Page 7 of Warlight


  Our theories about The Darter’s style of walking in a crouch completely changed when he took us onto that mussel boat. Rachel and I moved cautiously down the slippery ramp, while The Darter barely watched what he was doing, half turning to make sure Rachel did not miss her footing while simultaneously tossing his cigarette into the four-inch gap between the embankment and the lilting boat. Steps that felt hazardous to us were an easy dance floor for him, and that wary crouch was now replaced by casualness as he moved along the foot-wide gunwales covered in rain and grease. He later claimed he had been conceived during a twenty-four-hour storm on the river. His ancestors were generations of lightermen and thus he had a river body that showed an accent only on land. He knew every tideway between Twickenham and Lower Hope Point and could identify docks by their smell or the sound of loading cargo. His father had been “a freeman of the river,” he boasted; this in spite of the fact that he also spoke of him as a cruel man who’d forced him into the boxing profession in his teens.

  The Darter also had a mouthful of whistles, for every barge, he told us, had its own signal. You learned it when starting work on a new boat. It was the only signal you were allowed to use over the water as a recognition or a warning, and each whistle was based on a bird call. He’d met river people, he said, who walking in a landlocked forest had suddenly heard their own barge whistle though there was no river in sight. It turned out to be a kestrel protecting its nest, a breed of bird that must have once lived by a river a hundred years before, whose sound had been borrowed and learned by generations of bargemen.

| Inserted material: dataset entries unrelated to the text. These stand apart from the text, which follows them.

(* ===== verification/Items.v ===== *)
(** * Lists of items with identities

    A list of list.c whose items are kept by pointer: each item has an identity
    of its own, below the one that the next item gets. *)

From S2P Require Import Prelude.

(** [listdel] of an item that is on the list. *)
Fixpoint item_del {A} (i : Z) (l : list (Z * A)) : option (list (Z * A)) :=
  match l with
  | [] => None
  | x :: l => if fst x =? i then Some l else l' ← item_del i l; Some (x :: l')
  end.

Section Items.
Context {A : Type}.

Definition items_ok (n : Z) (l : list (Z * A)) : Prop :=
  NoDup (map fst l) /\ Forall (fun x => fst x < n) l.

Lemma items_mono n n' l : n <= n' -> items_ok n l -> items_ok n' l.
Proof. intros Hn [H1 H2]. split; [done|]. eapply Forall_impl; [exact H2|]. simpl. lia. Qed.

Lemma items_unique n l i p q : items_ok n l -> (i, p) ∈ l -> (i, q) ∈ l -> p = q.
Proof.
  intros [Hnd _] Hp Hq. revert Hnd Hp Hq. induction l as [|[j r] l IH]; [by intros _ ?%not_elem_of_nil|].
  cbn [map fst]. intros [Hj Hnd]%NoDup_cons Hp Hq.
  assert (Hin : forall v, (j, v) ∉ l).
  { intros v Hv. apply Hj. apply list_elem_of_fmap. exists (j, v). done. }
  apply elem_of_cons in Hp as [Hp|Hp]; apply elem_of_cons in Hq as [Hq|Hq]; simplify_eq; try done.
  - by destruct (Hin q).
  - by destruct (Hin p).
  - by apply IH.
Qed.

Lemma items_del n l i p : items_ok n l -> (i, p) ∈ l ->
  exists l1 l2, l = l1 ++ (i, p) :: l2 /\ item_del i l = Some (l1 ++ l2) /\ items_ok n (l1 ++ l2) /\
    forall x, x ∈ l1 ++ l2 <-> x ∈ l /\ fst x <> i.
Proof.
  intros [Hnd Hf] Hin. revert Hnd Hf Hin. induction l as [|[j q] l IH]; [by intros _ _ ?%not_elem_of_nil|].
  cbn [map fst]. intros [Hj Hnd]%NoDup_cons [Hlt Hf]%Forall_cons Hin.
  destruct (Z.eqb_spec j i) as [->|Hne].
  - assert (Hout : forall v, (i, v) ∉ l).
    { intros v Hv. apply Hj. apply list_elem_of_fmap. exists (i, v). done. }
    apply elem_of_cons in Hin as [[= ->]|Hin]; [|by destruct (Hout p)].
    exists [], l. split; [done|]. split; [cbn; by rewrite Z.eqb_refl|]. split; [done|].
    intros [k v]. cbn [app]. rewrite elem_of_cons. cbn. split.
    + intros Hx. split; [by right|]. intros ->. by destruct (Hout v).
    + by intros [[[= -> ->]|Hx] Hk].
  - apply elem_of_cons in Hin as [[= -> ->]|Hin]; [done|].
    destruct (IH Hnd Hf Hin) as (l1 & l2 & -> & Hd & [Hn' Hf'] & Hx).
    exists ((j, q) :: l1), l2. split; [done|]. split; [cbn; rewrite (proj2 (Z.eqb_neq j i)) by done; by rewrite Hd|].
    split.
    + split; [|by constructor]. cbn. apply NoDup_cons. split; [|done]. intros Hj'. apply Hj.
      revert Hj'. rewrite !map_app. cbn. set_solver.
    + intros x. cbn [app]. rewrite !elem_of_cons, Hx. split.
      * intros [->|[? ?]]; [by split; [left|]|]. auto.
      * intros [[?|?] ?]; auto.
Qed.

Lemma items_head n l p : items_ok n l -> items_ok (n + 1) ((n, p) :: l).
Proof.
  intros [H1 H2]. split.
  - cbn. apply NoDup_cons. split; [|done]. intros ([j q] & -> & Hx)%list_elem_of_fmap.
    rewrite Forall_forall in H2. specialize (H2 _ Hx). simpl in H2. lia.
  - constructor; [simpl; lia|]. eapply Forall_impl; [exact H2|]. simpl. lia.
Qed.

Lemma items_perm n l l' : l ≡ₚ l' -> items_ok n l -> items_ok n l'.
Proof. intros Hl [H1 H2]. split; [by rewrite <- Hl|]. by rewrite <- Hl. Qed.
Lemma items_tail n l p : items_ok n l -> items_ok (n + 1) (l ++ [(n, p)]).
Proof. intros H. eapply items_perm; [|by apply (items_head n l p)]. by rewrite Permutation_app_comm. Qed.
Lemma items_tail_ok n i p l : items_ok n ((i, p) :: l) -> items_ok n l /\ forall q, (i, q) ∉ l.
Proof.
  intros [Hnd Hf]. cbn in Hnd. apply NoDup_cons in Hnd as [Hi Hnd]. apply Forall_cons in Hf as [_ Hf].
  split; [done|]. intros q Hq. apply Hi. apply list_elem_of_fmap. by exists (i, q).
Qed.
Lemma items_snoc n l i p : items_ok n (l ++ [(i, p)]) -> items_ok n l /\ forall q, (i, q) ∉ l.
Proof.
  intros H. apply (items_tail_ok n i p l). eapply items_perm; [|exact H]. by rewrite Permutation_app_comm.
Qed.
End Items.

  After that weekend, I wanted to keep helping The Darter with the dogs, but Rachel began spending more time with The Moth. I suspected she wanted to be more of an adult. But I’d be waiting for The Darter in my waterproof coat when he swung by in his car. He had barely concerned himself with me the first times we met at Ruvigny Gardens, when I was just some boy in a house he happened to be visiting. But I now discovered The Darter was an easy man to learn from. He cared less about you than The Moth did, but told you precisely what he needed you to do, as well as what about him was to be kept from others. “Breast your cards, Nathaniel,” he’d say, “always breast your cards.” What he needed, it turned out, was someone like me, a semi-reliable person to help him gather greyhounds two or three times a week from one of those silent European vessels, and so he persuaded me to leave my job at the restaurant and instead help him transport them in darkness on the mussel boat to various locations where a van would then spirit his living cargo further away.

  We managed about twenty of those shy travellers on each boat ride. They sat shivering on deck during our journeys, which sometimes lasted as late as midnight, and were spooked easily by a loud noise or the searchlight of a launch suddenly alongside us. The Darter worried about what he called “preventative men,” and it meant I had to nuzzle my way into their midst under the blankets and calm them in the fetid dog air as the river police slid by. “They’re after more serious things,” The Darter announced, justifying his low-level criminality.

  It became clear that what we were delivering had in fact no guarantee of financial success. There was no assurance about these animals as racing dogs, no knowledge whether they were fast or slow. All that was valuable about them was that they provided “the unknown element” and, as the public was uncertain about their worth, it guaranteed reckless betting—bets made by strangers relying on looks as opposed to authentic bloodlines that could recommend them or reveal them as worthless. A reckless bet meant active money. You put pound notes on a dog with no past because of a seemingly knowing glance from the leashed creature or the line of its thigh, or the overheard whisperings of others you hoped might know but in truth did not. The dogs we had were wastrels with no recorded past, either kidnapped from a château or saved from a meat factory to be given a second chance. They were as anonymous as roosters.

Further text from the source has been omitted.